WHSP Holdings Limited (ASX:SOL) and Genesis Capital entered into a non-binding indicative proposal to acquire remaining 80.4% stake in Monash IVF Group Limited (ASX:MVF) for approximately AUD 250 million on November 24, 2025. A cash consideration valued at AUD 0.8 per share and will be paid by WHSP Holdings Limited and Genesis Capital. As part of consideration, an AUD 0.85 million is paid towards Performance Rights and AUD 250.61 million is paid towards common equity of Monash IVF Group Limited.

The transaction is contingent upon exclusive due diligence, customary transaction documentation negotiation and execution, unanimous Monash IVF Group Limited recommendation, and final internal approval from WHSP Holdings Limited and Genesis Capital for a binding proposal and transaction documentation. The deal has been rejected by the board of Monash IVF Group Limited due to the Offer Price being at a substantial discount to comparable IVF transactions in the Australian market, the Proposal remaining conditional and requiring further due diligence and access to senior management and key employees, and uncertainty regarding the financing arrangements proposed by the Consortium.
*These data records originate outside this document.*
(* ===== verification/Ech.v ===== *)
(** * ECH configurations of the fixture

    [marshalECHConfig], [newECHKey] and [configList] of ech-fixture/main.go, and
    an independent reader of the ECHConfigList of RFC 9849 §4. *)

From S2P Require Import Prelude GoStrings Wire.

Record echKey := EchKey {
  key_config : list byte;
  key_private : list byte;
  key_retryable : bool;
}.

Definition marshalECHConfig (id : byte) (publicKey : list byte) (publicName : string)
    (maxNameLength : byte) : list byte :=
  let contents := [id] in
  let contents := appendUint16 contents 32 in
  let contents := appendUint16Length contents publicKey in
  let cipherSuites := appendUint16 [] 1 in
  let cipherSuites := appendUint16 cipherSuites 1 in
  let contents := appendUint16Length contents cipherSuites in
  let contents := contents ++
    [maxNameLength; byte_of_Z (Z.of_nat (String.length publicName))] in
  let contents := contents ++ bytes publicName in
  let contents := appendUint16 contents 0 in
  let config := appendUint16 [] 65037 in
  appendUint16Length config contents.

(** The result of [ecdh.X25519().GenerateKey]: public key bytes, private key
    bytes; [must] makes an error the end of the process. *)
Definition newECHKey (generated : outcome (list byte * list byte)) (id : byte)
    (publicName : string) (retryable : bool) : outcome echKey :=
  '(public, private) ← generated;
  Ok (EchKey (marshalECHConfig id public publicName (byte_of_Z 64)) private retryable).

Definition configList (key : echKey) : list byte := appendUint16Length [] (key_config key).

(** ** RFC 9849 §4: the configurations a client reads *)

Record ech_config := EchConfig {
  ec_config_id : Z;
  ec_kem_id : Z;
  ec_public_key : list byte;
  ec_cipher_suites : list (Z * Z);
  ec_maximum_name_length : Z;
  ec_public_name : list byte;
  ec_extensions : list byte;
}.

Fixpoint read_suites (l : list byte) : option (list (Z * Z)) :=
  match l with
  | [] => Some []
  | a :: b :: c :: d :: l => ss ← read_suites l; Some ((be16 a b, be16 c d) :: ss)
  | _ => None
  end.

Definition read_contents (l : list byte) : option ech_config :=
  '(id, l) ← read8 l;
  '(kem, l) ← read16 l;
  '(pk, l) ← read_vec16 l;
  '(suites, l) ← read_vec16 l;
  suites ← read_suites suites;
  '(max, l) ← read8 l;
  '(name, l) ← read_vec8 l;
  '(exts, l) ← read_vec16 l;
  if decide (l = [] ∧ pk ≠ [] ∧ suites ≠ [] ∧ name ≠ [])
  then Some (EchConfig id kem pk suites max name exts) else None.

(** The configurations of a list; [None] for a version other than 0xfe0d. *)
Fixpoint read_configs (fuel : nat) (l : list byte) : option (list ech_config) :=
  match l, fuel with
  | [], _ => Some []
  | _, O => None
  | _, S fuel =>
      '(version, l) ← read16 l;
      '(contents, l) ← read_vec16 l;
      if decide (version = 65037)%Z then
        c ← read_contents contents;
        cs ← read_configs fuel l;
        Some (c :: cs)
      else None
  end.

Definition parse_config_list (l : list byte) : option (list ech_config) :=
  '(configs, l) ← read_vec16 l;
  if decide (l = []) then read_configs (length configs) configs else None.

(** ** What the fixture publishes is a well-formed list of one configuration *)

(** The X25519 KEM with HKDF-SHA256 and AES-128-GCM, no extensions. *)
Definition fixture_config (id : byte) (publicKey : list byte) (publicName : string) : ech_config :=
  EchConfig (Z_of_byte id) 32 publicKey [(1, 1)%Z] 64 (bytes publicName) [].

(** Sizes RFC 9849 allows, with room for the fields around the key. *)
Definition sizes_ok (publicKey : list byte) (publicName : string) : Prop :=
  (0 < len publicKey ≤ 65000)%Z ∧ (0 < String.length publicName < 256)%nat.

Lemma read8_cons z r : (0 ≤ z < 256)%Z → read8 (byte_of_Z z :: r) = Some (z, r).
Proof. intros ?. cbn. by rewrite Z_of_byte_of_Z, Z.mod_small. Qed.

Section Config.
Context (id : byte) (publicKey : list byte) (publicName : string).
Hypothesis Hsizes : sizes_ok publicKey publicName.

Definition config_contents : list byte :=
  [id] ++ appendUint16 [] 32 ++ appendUint16Length [] publicKey
  ++ appendUint16Length [] (appendUint16 (appendUint16 [] 1) 1)
  ++ [byte_of_Z 64; byte_of_Z (len (bytes publicName))] ++ bytes publicName
  ++ appendUint16Length [] [].

Lemma marshal_contents :
  marshalECHConfig id publicKey publicName (byte_of_Z 64)
  = appendUint16 [] 65037 ++ appendUint16Length [] config_contents.
Proof.
  unfold marshalECHConfig. rewrite appendUint16Length_app. do 2 f_equal.
  unfold config_contents. rewrite len_bytes.
  rewrite (appendUint16_app (_ ++ bytes publicName)).
  rewrite (appendUint16Length_app _ (appendUint16 (appendUint16 [] 1) 1)).
  rewrite (appendUint16Length_app _ publicKey), (appendUint16_app [id]).
  by rewrite <- !app_assoc.
Qed.

Lemma len_config_contents :
  len config_contents = (15 + len publicKey + Z.of_nat (String.length publicName))%Z.
Proof.
  unfold config_contents. autorewrite with go_len. rewrite len_bytes. lia.
Qed.

Lemma read_config_contents :
  read_contents config_contents = Some (fixture_config id publicKey publicName).
Proof.
  destruct Hsizes as [Hpk Hname]. unfold read_contents, config_contents.
  cbn [app read8 mbind option_bind].
  rewrite read16_append by done. cbn [mbind option_bind].
  rewrite read_vec16_append by lia. cbn [mbind option_bind].
  rewrite read_vec16_append by done. cbn [mbind option_bind].
  change (read_suites _) with (Some [(1, 1)%Z]). cbn [mbind option_bind app].
  rewrite read8_cons by done. cbn [mbind option_bind].
  rewrite read_vec8_append; [|done | rewrite len_bytes; lia]. cbn [mbind option_bind].
  change (read_vec16 (appendUint16Length [] [])) with (Some (@nil byte, @nil byte)).
  cbn [mbind option_bind]. rewrite decide_True; [done|].
  split_and!; [done | | done |].
  - intros E. apply (f_equal len) in E. rewrite len_nil in E. lia.
  - intros E. apply (f_equal len) in E. rewrite len_bytes, len_nil in E. lia.
Qed.
End Config.

Lemma parse_configList id public private publicName retryable :
  sizes_ok public publicName →
  parse_config_list (configList
    (EchKey (marshalECHConfig id public publicName (byte_of_Z 64)) private retryable))
  = Some [fixture_config id public publicName].
Proof.
  intros Hs. pose proof (len_config_contents id public publicName) as Hlen.
  pose proof Hs as [Hpk Hname].
  unfold parse_config_list, configList. cbn [key_config].
  rewrite marshal_contents.
  set (config := appendUint16 [] 65037 ++ _).
  assert (len config = len (config_contents id public publicName) + 4)%Z as Hc.
  { unfold config. autorewrite with go_len. lia. }
  rewrite <- (app_nil_r (appendUint16Length [] config)), read_vec16_append by lia.
  cbn [mbind option_bind]. rewrite decide_True by done.
  assert (∃ n, length config = S n) as [n ->].
  { destruct (length config) eqn:E; [|by eexists]. unfold len in Hc. rewrite E in Hc. lia. }
  assert (config ≠ []) as Hne by (unfold config, appendUint16; intros [=]).
  assert (read_configs (S n) config =
    ('(version, l) ← read16 config;
      '(contents, l) ← read_vec16 l;
      if decide (version = 65037)%Z then
        c ← read_contents contents;
        cs ← read_configs n l;
        Some (c :: cs)
      else None)) as -> by by destruct config.
  unfold config. rewrite read16_append by done. cbn [mbind option_bind].
  rewrite <- (app_nil_r (appendUint16Length [] _)), read_vec16_append by lia.
  cbn [mbind option_bind]. rewrite decide_True, read_config_contents by done.
  by destruct n.
Qed.

(** Configurations with different identifiers are different bytes, whatever the keys. *)
Lemma marshalECHConfig_id_inj id1 id2 pk1 pk2 name1 name2 m1 m2 :
  marshalECHConfig id1 pk1 name1 m1 = marshalECHConfig id2 pk2 name2 m2 → id1 = id2.
Proof. intros E. apply (f_equal (λ l, l !! 4)) in E. unfold marshalECHConfig in E. by simplify_eq/=. Qed.

(** C15: the configuration list of a key [newECHKey] made is, to a reader of
    RFC 9849 section 4, exactly one configuration: version 0xfe0d, the given
    identifier, public key and public name, the X25519 KEM with HKDF-SHA256 and
    AES-128-GCM, a maximum name length of 64 and no extensions; and the key keeps
    the private half and its retry flag.  The sizes are those RFC 9849 allows. *)
Theorem configList_parse id public private publicName retryable :
  sizes_ok public publicName →
  ∃ key, newECHKey (Ok (public, private)) id publicName retryable = Ok key ∧
    parse_config_list (configList key) = Some [EchConfig (Z_of_byte id) 32 public [(1, 1)%Z] 64
      (bytes publicName) []] ∧
    key_private key = private ∧ key_retryable key = retryable.
Proof.
  intros Hs. eexists. split; [reflexivity|]. split; [|split; reflexivity].
  by apply parse_configList.
Qed.

Lemma configList_parse_witness :
  ∃ key, newECHKey (Ok (replicate 32 x2a, [x01])) x03 "retry.public.test" true = Ok key ∧
    is_Some (parse_config_list (configList key)).
Proof.
  destruct (configList_parse x03 (replicate 32 x2a) [x01] "retry.public.test" true)
    as (key & Hk & Hp & _).
  { split; [unfold len; rewrite length_replicate; lia | simpl; lia]. }
  exists key. split; [exact Hk|]. rewrite Hp. eexists. reflexivity.
Defined.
As of April 13, 2026 Monash IVF Group Limited has now received a revised, unsolicited, conditional and non-binding indicative proposal from WHSP Holdings Limited (ASX:SOL) and Genesis Capital. The indicative cash price offered to shareholders under the Proposal is AUD 0.90 per share. As part part of consideration AUD 281.93 million is paid towards common equity and AUD 1.68 million is paid towards performance rights. It should be noted that there is no certainty that the discussions with the Consortium will result in any transaction. If there are material developments in the future, Monash IVF will inform shareholders as required under its continuous disclosure obligations. The deal is conditional upon exclusive due diligence, including a 4-week period of exclusivity with no fiduciary exceptions, negotiation and execution of transaction documentation on 'customary terms', including a no material adverse change condition, unanimous recommendation of the Monash IVF Board of the Proposal and final internal approval from the relevant Consortium Members for a final binding proposal and entry into transaction documentation.

Macquarie Capital Limited acted as financial advisor for Monash IVF Group Limited. Clayton Utz acted as legal advisor for Monash IVF Group Limited.

WHSP Holdings Limited (ASX:SOL) and Genesis Capital cancelled the acquisition of 80.4% stake in Monash IVF Group Limited (ASX:MVF) on April 20, 2026. Monash IVF Group Limited announced that its Board has unanimously rejected the revised non-binding proposal from Genesis Capital and Soul Patts to acquire the company for AUD 0.90 per share, stating the offer undervalues the company but remains open to a higher bid. This captures the rejection, the offer price, the reason, and the fact that the door remains open for a higher offer, which are the key takeaways for our tracking purposes.